Recent technological advancements have enabled spatially resolved transcriptomic profiling but at multi-cellular resolution. The task of cell type deconvolution has been introduced to disentangle discrete cell types from such multi-cellular spots. However, existing datasets for cell type deconvolution are limited in scale, predominantly encompassing data on mice, and are not designed for human immuno-oncology. In order to overcome these limitations and promote comprehensive investigation of cell type deconvolution for human immuno-oncology, we introduce a large-scale spatial transcriptomic dataset named SpatialCTD, encompassing 1.8 million cells from the human tumor microenvironment across the lung, kidney, and liver.
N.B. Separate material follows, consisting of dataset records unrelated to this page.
(** With address info, a buy that an iteration hands to the swap executor is
    at most the recommended size, at most the ADA balance less the 2 ADA fee
    reserve, and at most the room left in the category the token is sized
    with: the buy alone does not take that category above its target share
    of the valued total.  The category the token is sized with is the one of
    the config [getTokenInfo] returns for the unit; it need not be the
    category the table configures for the token, in which the token's value
    is counted: for a unit that is no ticker of the table it is other. *)
Theorem buys_within_balance_and_room
    (table : list TokenConfig) (tokenSource : TokenSource)
    (CARDANO_ADDRESS : option string) (w : World)
    (quantityAda : Q) (unit : string) :
  addressInfoOfIteration CARDANO_ADDRESS w <> None ->
  In (CallDexSwap buy quantityAda unit)
     (trace (loop table tokenSource CARDANO_ADDRESS w)) ->
  let p := buildPortfolio table w (addressInfoOfIteration CARDANO_ADDRESS w) in
  exists tokenInfo tokenConfig,
    In tokenInfo (getTopTokens table tokenSource w) /\
    unit = vt_unit tokenInfo /\
    getTokenInfo table unit = Some tokenConfig /\
    quantityAda <= recommended tokenConfig (decisionFor w tokenInfo) /\
    quantityAda <= categoryValues p ada - 2 /\
    categoryValues p (tc_category tokenConfig) + quantityAda
    <= targetRatios (tc_category tokenConfig) * totalAdaValue p.
Proof.
  intros Hinfo H. cbn zeta. apply loop_event in H.
  destruct H as [H|[H|(tokenInfo & Hin & H)]]; try discriminate H.
  apply tokenStep_swap in H.
  destruct H as (cfg & Hcfg & _ & _ & _ & -> & [[Hnone _]|(_ & Hge & Heq)]);
    [contradiction|].
  exists tokenInfo, cfg. split; [exact Hin|]. split; [reflexivity|].
  split; [exact Hcfg|].
  set (p := buildPortfolio table w (addressInfoOfIteration CARDANO_ADDRESS w)) in *.
  pose proof (buy_cases (tc_category cfg) (recommended cfg (decisionFor w tokenInfo))
                (totalAdaValue p) (categoryValues p (tc_category cfg))
                (categoryValues p ada)) as Hcases.
  cbn zeta in Hcases. rewrite <- Heq in Hcases. unfold roomLeft in Hcases.
  destruct Hcases as [[_ E]|[(_ & _ & E)|(_ & _ & E)]].
  - rewrite E in Hge. lra.
  - rewrite E in Hge. lra.
  - rewrite E in Hge |- *. clear E Heq. revert Hge.
    set (rec := recommended cfg (decisionFor w tokenInfo)). clearbody rec.
    set (cap := targetRatios (tc_category cfg) * totalAdaValue p). clearbody cap.
    set (cur := categoryValues p (tc_category cfg)). clearbody cur.
    set (bal := categoryValues p ada). clearbody bal.
    bound_minmax.
Qed.
(** * Freelance dashboard: role-scoped queries and aggregations

    A shallow embedding of the request handlers of [main.py] (dashboard,
    time_logs, add_time_log, reports) over the tables of [app/models.py].

    Modelling choices, all visible in the definitions below:
    - a table is the list of its rows, in the order the database returns
      them; a query is a pipeline of [filter]s over a table or a join;
    - nullable integer columns are [option Z]; comparing a column with a
      Python value follows SQLAlchemy: [col == None] is [IS NULL], and
      [col == v] is never true of a NULL column;
    - [Float] columns are exact rationals ([Qc]): sums are the exact sums,
      binary rounding is outside the model;
    - a Python [dict] is an association list in insertion order;
    - a handler returns its response (or the exception it raises) together
      with the session's tables after the call. *)

From Stdlib Require Import ZArith QArith Qcanon Qround.
From Stdlib Require Import List String Ascii Bool Lia Lqa.
From Stdlib Require Import Sorting.Sorted Sorting.Permutation.
Import ListNotations.

Set Implicit Arguments.

Local Open Scope Z_scope.

(** ** Numbers *)

(** The [Float] column type, as exact rationals. *)
Abbreviation Float := Qc (only parsing).

Definition Qcleb (x y : Qc) : bool :=
  match (x ?= y)%Qc with Gt => false | _ => true end.

Definition Qcltb (x y : Qc) : bool :=
  match (x ?= y)%Qc with Lt => true | _ => false end.

Definition Qceqb (x y : Qc) : bool :=
  match (x ?= y)%Qc with Eq => true | _ => false end.
(** [factor_scores[factor] * weight for factor, weight in weights.items()] *)
Fixpoint weighted_terms (factor_scores weights : dict Q) : result (list Q) :=
  match weights with
  | [] => Ok []
  | (factor, weight) :: ws =>
      match Dict.get factor factor_scores with
      | None => Raise (KeyError factor)
      | Some s =>
          match weighted_terms factor_scores ws with
          | Ok ts => Ok (s * weight :: ts)
          | Raise e => Raise e
          end
      end
  end.

(** The numeric part of the returned dict. *)
Record score_data : Type := {
  sd_composite_score : Q;
  sd_factor_scores : dict Q;
  sd_weights_applied : dict Q
}.

Definition calculate_composite_score (enrichment_data : dict subrecord)
    (persona : string) (user_weights : option (dict Q)) : result score_data :=
  let weights := resolve_weights persona user_weights in
  let factor_scores := extract_factor_scores enrichment_data in
  match weighted_terms factor_scores weights with
  | Raise e => Raise e
  | Ok terms =>
      let composite_score := Qsum terms in
      Ok {| sd_composite_score := round1 composite_score;
            sd_factor_scores := factor_scores;
            sd_weights_applied := weights |}
  end.

Record recommendation : Type := {
  area_code : option string;
  rank : nat;
  composite_score : Q;
  factor_breakdown : dict Q;
  enrichment_data : dict subrecord
}.

Definition set_rank (r : nat) (rec : recommendation) : recommendation :=
  {| area_code := area_code rec; rank := r;
     composite_score := composite_score rec;
     factor_breakdown := factor_breakdown rec;
     enrichment_data := enrichment_data rec |}.

(** The loop of [rank_areas] that builds one recommendation per area. *)
Fixpoint build_recommendations (enriched_areas : list enriched_area)
    (persona : string) (user_weights : option (dict Q))
  : result (list recommendation) :=
  match enriched_areas with
  | [] => Ok []
  | area_data :: rest =>
      match calculate_composite_score (ea_data area_data) persona user_weights with
      | Raise e => Raise e
      | Ok sd =>
          let rec :=
            {| area_code := ea_area_code area_data;
               rank := 0;  (* Will be set after sorting *)
               composite_score := sd_composite_score sd;
               factor_breakdown := sd_factor_scores sd;
               enrichment_data := ea_data area_data |} in
          match build_recommendations rest persona user_weights with
          | Raise e => Raise e
          | Ok recs => Ok (rec :: recs)
          end
      end
  end.

Definition rank_areas (enriched_areas : list enriched_area) (persona : string)
    (user_weights : option (dict Q)) (limit : Z) : result (list recommendation) :=
  match build_recommendations enriched_areas persona user_weights with
  | Raise e => Raise e
  | Ok recommendations =>
      (* Sort by composite score *)
      let recommendations := sort_desc composite_score recommendations in
      (* Assign ranks *)
      Ok (imap (fun i rec => set_rank (i + 1) rec) (slice_to limit recommendations))
  end.

End ScoreAreas.

(** ** tools/cache_manager.py *)

Module CacheManager.

(** A TTL in hours: an integer, or [float('inf')]. *)
Inductive hours : Type :=
  | Hours (h : Z)
  | HoursInf.

Definition CACHE_VALIDITY : dict hours :=
  [ ("scansan_property", Hours 24);   (* hours *)
    ("scansan_trends", Hours 168);    (* 7 days *)
    ("tfl_commute", Hours 168);       (* 7 days *)
    ("crime", Hours 720);             (* 30 days *)
    ("schools", Hours 2160);          (* 90 days *)
    ("amenities", Hours 720);         (* 30 days *)
    ("video_url", HoursInf) ].        (* never expire *)

(** Instants and durations are counted in microseconds, the resolution of
    [datetime] and [timedelta]. *)
Definition us_per_hour : Z := 3600000000.
Definition us_per_day : Z := 86400000000.
Definition us_per_second : Z := 1000000.

(** [timedelta(hours=h)].  The constructor raises [OverflowError] for an
    infinite argument and for a magnitude beyond 999999999 days. *)
Definition timedelta_hours (h : hours) : result Z :=
  match h with
  | HoursInf => Raise OverflowError
  | Hours n =>
      let us := (n * us_per_hour)%Z in
      let days := (us / us_per_day)%Z in
      if ((-999999999 <=? days) && (days <=? 999999999))%Z then Ok us
      else Raise OverflowError
  end.

(** JSON values: what [json.dump] writes and [json.load] gives back.
    [JNull] is Python's [None]. *)
#[warnings="-register-all"]
Inductive json : Type :=
  | JNull
  | JBool (b : bool)
  | JNumber (q : Q)
  | JString (s : string)
  | JArray (l : list json)
  | JObject (o : list (string * json)).
Ltac inside_calls :=
  repeat first
    [ apply adds_bind; [|intros ?]
    | apply adds_catch; [|intros ?]
    | apply adds_call; split; reflexivity
    | apply adds_pause; split; reflexivity
    | apply adds_parse
    | apply adds_ret
    | apply adds_throw
    | match goal with
      | |- adds _ (if ?b then _ else _) => destruct b
      end ].

Lemma scrollAndShoot_inside (url : string) (options : ScreenshotOptions) :
  adds inside (scrollAndShoot page hostnameOf isoNow resolve dirname url options).
Proof. unfold scrollAndShoot. inside_calls. Qed.

Lemma openPage_inside (options : ScreenshotOptions) :
  adds inside (openPage page options).
Proof. unfold openPage. inside_calls. Qed.

(** A [try] block that is closed by [browser.close()], after a launch. *)
Lemma launch_then_finally {A : Type} (args : list string) (body : B A) :
  adds inside body ->
  let run := (call page (launch args) ;; finallyB body (call page close)) [] in
  match page [] (launch args) with
  | Thrown e => run = (Thrown e, [launch args])
  | Returned _ =>
      exists middle,
        snd run = launch args :: middle ++ [close] /\
        Forall inside middle /\
        fst run =
          match page (launch args :: middle) close with
          | Returned _ => fst (body [launch args])
          | Thrown e => Thrown e
          end
  end.
Proof.
  intros Hbody. cbn zeta. unfold bindB, finallyB, call. cbn [app].
  destruct (page [] (launch args)) as [b|e]; [|reflexivity].
  destruct (Hbody [launch args]) as [middle [Hlog Hmiddle]].
  exists middle.
  destruct (body [launch args]) as [outcome log1]. cbn [snd fst] in *.
  subst log1. cbn [app].
  destruct (page (launch args :: middle) close) as [b'|e'];
    repeat split; try assumption; reflexivity.
Qed.

(** X13.  In both copies, [captureScreenshot] closes the browser it
    launched: if the launch itself fails its error is thrown and nothing
    else is called; otherwise the calls made are the launch, calls that
    neither launch nor close, and one [close] at the very end, on success
    and on failure alike.  A [close] that throws replaces the outcome of
    the capture, even a successful one. *)
Theorem captureScreenshot_closes_browser (url : string)
  (options : ScreenshotOptions) (strategy : RetryStrategy) :
  let start := launch (launchArgs strategy) in
  forall run,
    run = captureScreenshotPrimary url options strategy [] \/
    run = captureScreenshotSecondary url options strategy [] ->
    match page [] start with
    | Thrown e => run = (Thrown e, [start])
    | Returned _ =>
        exists middle,
          snd run = start :: middle ++ [close] /\
          Forall (fun c => isLaunch c = false /\ isClose c = false) middle /\
          (forall e, page (start :: middle) close = Thrown e ->
                     fst run = Thrown e)
    end.
Proof.
  intros start run Hrun.
  assert (Hshape :
    match page [] start with
    | Thrown e => run = (Thrown e, [start])
    | Returned _ =>
        exists middle body,
          snd run = start :: middle ++ [close] /\
          Forall inside middle /\
          fst run =
            match page (start :: middle) close with
            | Returned _ => body
            | Thrown e => Thrown e
            end
    end).
  { destruct Hrun as [-> | ->].
    - unfold Browser.captureScreenshotPrimary.
      match goal with
      | |- context [finallyB ?body _] =>
          pose proof (launch_then_finally (launchArgs strategy) body) as Hl
      end.
      cbn zeta in Hl. fold start in Hl.
      destruct (page [] start); [|apply Hl].
      + destruct Hl as [middle [Hlog [Hmiddle Hfst]]].
        { pose proof (openPage_inside options).
          pose proof (scrollAndShoot_inside url options).
          inside_calls; assumption. }
        exists middle. eexists. repeat split; eassumption.
      + pose proof (openPage_inside options).
        pose proof (scrollAndShoot_inside url options).
        inside_calls; assumption.
    - unfold Browser.captureScreenshotSecondary.
      match goal with
      | |- context [finallyB ?body _] =>
          pose proof (launch_then_finally (launchArgs strategy) body) as Hl
      end.
      cbn zeta in Hl. fold start in Hl.
      destruct (page [] start); [|apply Hl].
      + destruct Hl as [middle [Hlog [Hmiddle Hfst]]].
        { pose proof (openPage_inside options).
          pose proof (scrollAndShoot_inside url options).
          inside_calls; assumption. }
        exists middle. eexists. repeat split; eassumption.
      + pose proof (openPage_inside options).
        pose proof (scrollAndShoot_inside url options).
        inside_calls; assumption. }
  destruct (page [] start); [|assumption].
  destruct Hshape as [middle [body [Hlog [Hmiddle Hfst]]]].
  exists middle. repeat split; try assumption.
  intros e He. rewrite Hfst, He. reflexivity.
Qed.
Distinct from existing approaches that primarily depend on single-cell RNA sequencing data as a reference without incorporating spatial information, we introduce Graph Neural Network-based method (i.e., GNNDeconvolver) that effectively utilize the spatial information from reference samples, and extensive experiments show that GNNDeconvolver often outperforms existing state-of-the-art methods by a substantial margin, without requiring single-cell RNA-seq data. To enable comprehensive evaluations on spatial transcriptomics data from flexible protocols, we provide an online tool capable of converting spatial transcriptomic data from other platforms (e.g., 10x Visium, MERFISH and sci-Space) into pseudo spots, featuring adjustable spot size. The SpatialCTD dataset and GNNDeconvolver implementation are available at , and the online converter tool can be accessed at . ### Competing Interest Statement The authors have declared no competing interest.